■ Problem to work on: Repeat exactly, please, the lines that begin at the start of the listing and end at the line holding "From stdpp Require".

■ Dataset records:
(** * loopback-latency: a shallow embedding of the measurement tool

    The development follows the C++ sources of the tool: the fixed-width
    integer arithmetic is written out on [Z] with explicit wrap-around, the
    frame objects shared between producer and consumer live in a store
    addressed by pointers, and console or file output is a list of lines. *)

From Stdlib Require Import ZArith List String Ascii Bool Lia DecimalString DecimalPos
  Permutation.
From stdpp Require Import base option list gmap.

Local Open Scope string_scope.
Local Open Scope list_scope.
Local Open Scope Z_scope.

(** String concatenation, kept apart from the concatenation of lists. *)
Infix "+++" := String.append (right associativity, at level 60).

(* ===================================================================== *)
(** ** Machine integers *)
(* ===================================================================== *)

Module Machine.

(** Conversion to an unsigned integer of [w] bits. *)
Definition wrapu (w : Z) (x : Z) : Z := x mod 2 ^ w.

(** Conversion to a two's complement integer of [w] bits. *)
Definition wraps (w : Z) (x : Z) : Z :=
  (x + 2 ^ (w - 1)) mod 2 ^ w - 2 ^ (w - 1).
(** X3. What [search] returns, on a non-empty index, for [k >= 1], when the
    index labels candidates as FAISS does and the filter can be evaluated on
    every stored record: the first [k] of the raw candidates that have a
    valid position and pass the filter, each as the metadata at its position
    with its score.  Records outside the [search_k] candidates asked of the
    index cannot be returned, whether or not they pass. *)
Theorem search_first_k_eligible m (query_embedding : list F) (k : Z) (fo : option filters) :
  labels_from_minus_one knn →
  Forall (λ meta, is_Some (lets_through fo meta)) (_metadata m) →
  0 < size m →
  (1 ≤ k)%Z →
  search f32 knn m query_embedding k fo
  = (cands ← faiss_search knn (default (new_index m) (_index m))
                          (map f32 query_embedding) (search_width m k fo);
     Ok (take (Z.to_nat k) (omap (eligible (_metadata m) fo) cands))).
Proof.
  intros Hlabels Htotal Hsize Hk. unfold search.
  destruct (Nat.eqb_spec (size m) 0); [lia |].
  unmonad. destruct (faiss_search _ _ _ _) as [cands |] eqn:Hf; [| done].
  rewrite (collect_results_take _ _ _ _) with (acc := []); try done.
  - unfold faiss_search in Hf. repeat case_match; simplify_eq. apply Hlabels.
  - simpl. lia.
Qed.

Lemma collect_results_no_clauses md (k : Z) (cands : list (F * Z)) :
  ∀ acc : list (metadata * F),
    collect_results md (Some no_clauses) k cands acc = collect_results md None k cands acc.
Proof.
  induction cands as [| [score idx] rest IH]; intros acc; simpl; [done |].
  rewrite !IH. unmonad. destruct (list_getitem md idx); [| done]. simpl.
  by rewrite IH.
Qed.

(** X4. A filter dictionary without keys (what the API layer builds from a
    [MetadataFilter] whose fields are all unset) is the same as no filter:
    the same number of candidates is asked of the index and the same results
    come back. *)
Theorem search_empty_filter_is_no_filter m (query_embedding : list F) (k : Z) :
  search_width m k (Some no_clauses) = search_width m k None
  ∧ search f32 knn m query_embedding k (Some no_clauses)
    = search f32 knn m query_embedding k None.
Proof.
  split; [done |]. unfold search. destruct (size m =? 0); [done |].
  unmonad. change (search_width m k (Some no_clauses)) with (search_width m k None).
  destruct (faiss_search _ _ _ _); [| done]. apply collect_results_no_clauses.
Qed.

(** ** More on [add_documents] *)

Ltac unfold_commit :=
  unfold commit, index_train, index_add, _save_index, index, _create_index,
    is_trained, new_index, faiss_train, faiss_add, disk_image,
    set_index, set_index_type, set_metadata, set_index_file, set_metadata_file,
    new_IndexIVFFlat, new_IndexFlatIP;
  unmonad; simpl.

(** A call of [commit] that returns has appended the whole batch and
    written both files from the state it leaves. *)
Lemma commit_ok (embeddings : list (list F)) metas w n w' :
  commit embeddings metas w = (Ok n, w') →
  n = length embeddings
  ∧ _metadata (mgr w') = _metadata (mgr w) ++ metas
  ∧ _id_to_idx (mgr w') = _id_to_idx (mgr w)
  ∧ dimension (mgr w') = dimension (mgr w)
  ∧ fs w' = disk_image (mgr w')
  ∧ is_Some (_index (mgr w')).
Proof.
  destruct w as [[dim ty oix md ids] [fi fm]]. unfold_commit.
  repeat (case_match; simpl in *; simplify_eq); intros; simplify_eq; simpl;
    repeat split; eauto.
Qed.

(** A call of [commit] that raises has touched neither the metadata, nor
    the identity map, nor the files. *)
Lemma commit_raise (embeddings : list (list F)) metas w e w' :
  commit embeddings metas w = (Raise e, w') →
  _metadata (mgr w') = _metadata (mgr w)
  ∧ _id_to_idx (mgr w') = _id_to_idx (mgr w)
  ∧ dimension (mgr w') = dimension (mgr w)
  ∧ fs w' = fs w.
Proof.
  destruct w as [[dim ty oix md ids] [fi fm]]. unfold_commit.
  repeat (case_match; simpl in *; simplify_eq); intros; simplify_eq; simpl;
    repeat split; eauto.
Qed.

(** The deduplicating branch, with its loop named. *)
Lemma add_documents_dedup_unfold (embeddings : list (list F)) metas w :
  length embeddings = length metas →
  embeddings ≠ [] →
  add_documents f32 embeddings metas true w
  = let '(ids, new_embeddings, new_metadata) :=
      dedup_loop (length (_metadata (mgr w)))
                 (zip (astype_float32 f32 embeddings) metas) (_id_to_idx (mgr w)) [] [] in
    match new_embeddings with
    | [] => (Ok 0, set_id_to_idx ids w)
    | _ => commit new_embeddings new_metadata (set_id_to_idx ids w)
    end.
Proof.
  intros Hlen Hne. unfold add_documents. rewrite Hlen, Nat.eqb_refl. simpl.
  destruct (Nat.eqb_spec (length metas) 0) as [Hz | Hz].
  { destruct embeddings; [done | simpl in *; lia]. }
  unmonad. destruct (dedup_loop _ _ _ _ _) as [[ids ne] nm]. simpl.
  by destruct ne.
Qed.

Lemma add_documents_plain_unfold (embeddings : list (list F)) metas w :
  length embeddings = length metas →
  embeddings ≠ [] →
  add_documents f32 embeddings metas false w
  = commit (astype_float32 f32 embeddings) metas
      (set_id_to_idx (register_all (length (_metadata (mgr w))) 0 metas
                                   (_id_to_idx (mgr w))) w).
Proof.
  intros Hlen Hne. unfold add_documents. rewrite Hlen, Nat.eqb_refl. simpl.
  destruct (Nat.eqb_spec (length metas) 0) as [Hz | Hz].
  { destruct embeddings; [done | simpl in *; lia]. }
  by unmonad.
Qed.

(** Where the loop registers identifiers. *)
Lemma dedup_loop_positions (pairs : list (list F * metadata)) (base : nat) :
  ∀ ids (ne : list (list F)) (nm : list metadata),
  ∃ ids' ne' added,
    dedup_loop base pairs ids ne nm = (ids', ne', nm ++ added)
    ∧ (∀ key pos, ids !! key = Some pos → ids' !! key = Some pos)
    ∧ (∀ key pos, ids' !! key = Some pos →
         ids !! key = Some pos
         ∨ ∃ j meta, added !! j = Some meta ∧ doc_id meta = key
                     ∧ pos = base + length nm + j)
    ∧ (∀ j meta, added !! j = Some meta →
         ids' !! doc_id meta = Some (base + length nm + j)).
Proof.
  induction pairs as [| [emb meta] rest IH]; intros ids ne nm; simpl.
  - exists ids, ne, []. rewrite app_nil_r. repeat split; eauto.
    intros j meta Hj. by rewrite lookup_nil in Hj.
  - destruct (ids !! doc_id meta) as [p |] eqn:Hlook; [apply IH |].
    destruct (IH (<[doc_id meta := base + length (nm ++ [meta]) - 1]> ids)
                 (ne ++ [emb]) (nm ++ [meta]))
      as (ids' & ne' & added & -> & Hmono & Hback & Hfwd).
    rewrite length_app in *. simpl in *.
    replace (base + (length nm + 1) - 1) with (base + length nm) in * by lia.
    exists ids', ne', (meta :: added). rewrite <- app_assoc. simpl.
    split; [done |]. split; [| split].
    + intros key pos Hkey. apply Hmono. rewrite lookup_insert_ne; [done |].
      intros <-. congruence.
    + intros key pos [Hkey | (j & meta' & Hj & Hid & ->)]%Hback.
      * destruct (decide (doc_id meta = key)) as [<- | Hne].
        -- rewrite lookup_insert_eq in Hkey. simplify_eq.
           right. exists 0, meta. split; [done |]. split; [done |]. lia.
        -- rewrite lookup_insert_ne in Hkey by done. by left.
      * right. exists (S j), meta'. split; [done |]. split; [done |]. lia.
    + intros [| j] meta' Hj; simpl in Hj.
      * simplify_eq. apply Hmono. rewrite lookup_insert_eq. f_equal. lia.
      * rewrite (Hfwd j meta' Hj). f_equal. lia.
Qed.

■ Answer section:
(** * loopback-latency: a shallow embedding of the measurement tool

    The development follows the C++ sources of the tool: the fixed-width
    integer arithmetic is written out on [Z] with explicit wrap-around, the
    frame objects shared between producer and consumer live in a store
    addressed by pointers, and console or file output is a list of lines. *)

From Stdlib Require Import ZArith List String Ascii Bool Lia DecimalString DecimalPos
  Permutation.
From stdpp Require Import base option list gmap.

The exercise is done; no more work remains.